Olifant’s River is a region in the Western Cape of South Africa, and is defined by the very long river which runs through it. The region is very heavily irrigated around the river, and there are a large number of citrus and tea groves in the area, as well as orchards with a variety of fruit. Olifant’s river itself provides much of the liquid in the area, as the region has significantly low rainfall. This is reflected in the sandy soil which covers large swathes of the area, although there are also some patches of red clay which give some wines a very earthy taste.
The region itself has plenty of warm-to-cool winds which allow vines which need cool evenings to properly grow to flourish in the region. For more difficult vines, the wine farmers of Olifant’s River rely upon modern technologies and methods to ensure that their wine is the best available. The resulting wines are usually of good quality, although some wine producers may have a low harvest resulting in fewer cases of their wines. Nevertheless, many wine farmers have managed to turn a living from farming the soil of the Olifant’s River region.
Olifant’s River is one of the largest wine districts in South Africa, and stretches along the entire valley for the River. It includes the Cederberg Mountain range, and then winds itself for more than 200km into the Namaqualand, known for its spring-time wild flowers. The Citrusdal wine district can provide growers with a good soil, and there are also a wide range of fruits that can be added to the wine, all on the grower’s doorstep. The wines produced here are grown intensively using modern technology, which has also helped to produce the majority of the wines in the Olifant’s River wine region.
There are a number of big wine growers in the region, most particularly around the Lutzville Valley. This area is a big producer of popular domestic wines in South Africa, such as Cabernet Sauvignon, Sauvignon Blanc, Chardonnay, Merlot, Pinotage and Shiraz. This district is so unique that it contains a number of wards, each with their own distinctive characteristics. The wine produced here, and given Wine of Origin labels, will all share the strong earthy tastes produced by the red clay of the region. Most wine producers have learned to work with this flavour to produce exciting and adventurous wines for both the domestic market and overseas customers.

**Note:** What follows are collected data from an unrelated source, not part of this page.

(* ===== verification/InputBindingProofs.v ===== *)
(** Acquiring a batch: it terminates, accounts for every packet it consumes,
    and synchronises the ports as the policy says. *)

From stdpp Require Import base numbers list strings gmap sets.
From Stdlib Require Import ZArith Lia Ascii String.
From S2P Require Import Prelude Types Double Json GraphSpec CapabilityTypes Packet EdgeChannel EdgeRefinement InputBinding InputFlow.

Local Open Scope nat_scope.
Local Open Scope list_scope.

Section acquiring.
Context {E : Type} `{ConsumerEdgeLaws E}.
Implicit Types (s : acq (E := E)) (e : edge_ref) (i j : nat).

(** ** Heads and loads *)

Lemma first_live_frame (ed ed' : edge_ref -> E) l :
  (forall e, e ∈ l -> ed' e = ed e) -> first_live ed' l = first_live ed l.
Proof.
  induction l as [|p l IH]; intros Hl; simpl; [done|]. rewrite (Hl p) by left.
  rewrite IH; [done|]. intros e He. apply Hl. by right.
Qed.

Lemma head_frame T log s s' i : wf s -> flow T log s s' -> i ∉ T -> head_at s' i = head_at s i.
Proof.
  intros Hwf F Hi. destruct (fl_frame _ _ _ _ F i Hi) as [Hp He]. unfold head_at, Active. rewrite Hp.
  rewrite (first_live_frame (edges s)) by (intros e ?; apply He; unfold feeding; set_solver).
  destruct (match first_live _ _ with Some _ => _ | None => _ end) as [e|] eqn:Ha; [|done].
  rewrite He; [done|]. destruct (Active_split s i e Hwf Ha) as (l1 & l2 & -> & _). set_solver.
Qed.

Olifant’s River is also known as having the highest (altitude) wine growing area in the entire world. A farm, called Cederberg Private Cellar, is more than 1150 metres above sea level. Although growing wine at this height is more difficult than on the ground (particularly in winter when the vineyards are above snow-line level), modern technologies have allowed the cellar to produce a fruity Pinotage and good white Chenin Blanc and Chardonnay grapes. This wine area is also a popular tourist spot, as many people enjoy looking at the grapes being grown in this high altitude.